We recently reported a fluorescence resonance energy transfer (FRET) system for the analysis of the dephosphorylation of a 5-carboxyfluorescein (FAM)-labeled phosphopeptide by using a Phos-tag (1,3-bis[bis(pyridin-2-ylmethyl)amino]propan-2-olato dizinc(II) complex) derivative attached to a (7-amino-4-methylcoumarin-3-yl)acetic acid (AMCA) moiety. This FRET system is based on the principle that the Phos-tag captures the phosphopeptide in preference to its nonphosphorylated counterpart. Binding of the phosphopeptide to the Phos-tag molecule brings the donor AMCA (λ_ex 345 nm) close to the acceptor FAM (λ_em 520 nm), resulting in an efficient FRET signal. Here we introduce an application of the FRET system to the reverse reaction, phosphorylation of a FAM-labeled peptide substrate by a kinase, such as epidermal growth factor receptor or c-Src, in the presence of 15 mM magnesium(II) ion, 20 μM ATP, and a hydrophilic AMCA-labeled Phos-tag molecule.

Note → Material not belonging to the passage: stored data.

Lemma palette_inGamut (i : nat) : inGamut (nth i rainbowColors white).
Proof.
  destruct (nth_in_or_default i rainbowColors white) as [Hin|E].
  2:{ rewrite E. apply Color_hex_inGamut. }
  remember (nth i rainbowColors white) as col eqn:Ecol. clear Ecol.
  unfold rainbowColors in Hin. cbn [In] in Hin.
  repeat (destruct Hin as [E|Hin]; [subst col; apply Color_hex_inGamut|]).
  contradiction.
Qed.

Lemma getRainbowColor_inGamut (t : R) : inGamut (getRainbowColor t).
Proof.
  unfold getRainbowColor. rewrite Color_clone_id.
  apply Color_lerp_inGamut; try apply palette_inGamut.
  match goal with
  | |- 0 <= ?x - IZR (Zfloor ?x) <= 1 => pose proof (Zfloor_bound x); lra
  end.
Qed.

Lemma js_rem_by_one (a : R) :
  js_rem a 1 = a - (if Rle_dec 0 a then IZR (Zfloor a) else IZR (Zceil a)).
Proof.
  unfold js_rem, Math_floor, Math_ceil.
  replace (a / 1) with a by lra.
  destruct (Rle_dec 0 a); lra.
Qed.

Lemma euclideanModulo_one_nonneg (h : R) : 0 <= euclideanModulo h 1.
Proof.
  unfold euclideanModulo.
  assert (Hin : -1 < js_rem h 1).
  { rewrite js_rem_by_one.
    pose proof (Zfloor_bound h). pose proof (Zceil_bound h).
    destruct (Rle_dec 0 h); lra. }
  rewrite (js_rem_by_one (js_rem h 1 + 1)).
  pose proof (Zfloor_bound (js_rem h 1 + 1)).
  destruct (Rle_dec 0 (js_rem h 1 + 1)); lra.
Qed.

Lemma hue2rgb_unit_range (t : R) : -1 <= t -> 0 <= hue2rgb 0 1 t <= 1.
Proof.
  intros Ht. unfold hue2rgb.
  repeat match goal with
         | |- context [Rlt_dec ?a ?b] => destruct (Rlt_dec a b)
         end; lra.
Qed.

(** A re-rolled random target, [setHSL(h, 1.0, 0.5)], is in gamut for
    every [h]. *)
Lemma setHSL_inGamut (h : R) : inGamut (setHSL h 1.0 0.5).
Proof.
  pose proof (euclideanModulo_one_nonneg h) as Hh.
  unfold setHSL.
  assert (Es : clamp 1.0 0 1 = 1).
  { unfold clamp, Rmax, Rmin. repeat destruct (Rle_dec _ _); lra. }
  assert (El : clamp 0.5 0 1 = 0.5).
  { unfold clamp, Rmax, Rmin. repeat destruct (Rle_dec _ _); lra. }
  rewrite Es, El.
  destruct (Req_dec_T 1 0) as [E|_]; [lra|].
  destruct (Rle_dec 0.5 0.5) as [_|n]; [|lra].
  replace (0.5 * (1 + 1)) with 1 by lra.
  replace (2 * 0.5 - 1) with 0 by lra.
  unfold inGamut; cbn [cr cg cb].
  repeat split; apply hue2rgb_unit_range; lra.
Qed.

Lemma white_inGamut : inGamut white.
Proof. apply Color_hex_inGamut. Qed.

Lemma updateColors_beam_inGamut (mode : string) (time : R) (b : Beam)
    (g : Random) :
  inGamut (currentColor b) /\ inGamut (randomColorTarget b) ->
  let b' := fst (updateColors_beam mode time b g) in
  inGamut (currentColor b') /\ inGamut (randomColorTarget b').
Proof.
  intros [Hc Ht].
  destruct (updateColors_beam_shape mode time b g)
    as (tc & tg & g' & E & Htc & Htg & _).
  cbv zeta. rewrite E. cbn [fst currentColor randomColorTarget]. split.
  - apply Color_lerp_inGamut; [exact Hc| |lra].
    destruct Htc as [E1|[E1|E1]]; rewrite E1;
      [apply getRainbowColor_inGamut | exact Ht | apply white_inGamut].
  - destruct Htg as [E1|[h E1]]; rewrite E1; [exact Ht | apply setHSL_inGamut].
Qed.

Lemma applyBeamOp_inGamut (sg : LightBeamSystem.t * Random) (op : BeamOp) :
  Forall (fun b => inGamut (currentColor b) /\ inGamut (randomColorTarget b))
         (beams (fst sg)) ->
  Forall (fun b => inGamut (currentColor b) /\ inGamut (randomColorTarget b))
         (beams (fst (applyBeamOp sg op))).
Proof.
  destruct sg as [s g]. cbn [fst]. intros Hall.
  destruct op as [ball dt|mode|v|v|v]; cbn [applyBeamOp fst snd].
  - rewrite update_unfold. cbn [fst].
    apply syncWithDiscoBall_Forall.
    { intros b m hs index Hb.
      destruct (sync_beam_shape m hs index b) as [mesh' E]. rewrite E. exact Hb. }
    cbn [beams].
    apply (updateColors_loop_Forall
             (fun b => inGamut (currentColor b) /\ inGamut (randomColorTarget b))).
    + intros b g0 Hb. now apply updateColors_beam_inGamut.
    + apply Forall_forall. intros b' Hin.
      apply in_map_iff in Hin as (b & <- & Hb).
      rewrite Forall_forall in Hall. exact (Hall b Hb).
  - unfold setColorMode. destruct (existsb _ _); exact Hall.
  - unfold setIntensity. cbn [beams]. apply Forall_forall. intros b' Hin.
    apply in_map_iff in Hin as (b & <- & Hb).
    rewrite Forall_forall in Hall. exact (Hall b Hb).
  - unfold setOpacity. cbn [beams]. apply Forall_forall. intros b' Hin.
    apply in_map_iff in Hin as (b & <- & Hb).
    rewrite Forall_forall in Hall. exact (Hall b Hb).
  - exact Hall.
Qed.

Furthermore, the inhibition profiles of Abl and c-Src kinases were determined using specific inhibitors, Glivec and c-Src kinase inhibitor I, respectively. The dose-dependent inhibitions of the kinase reactions were determined from real-time changes in the FRET efficiency, which showed IC₅₀ values of 85 nM of Glivec and 0.13 μM of c-Src kinase inhibitor I.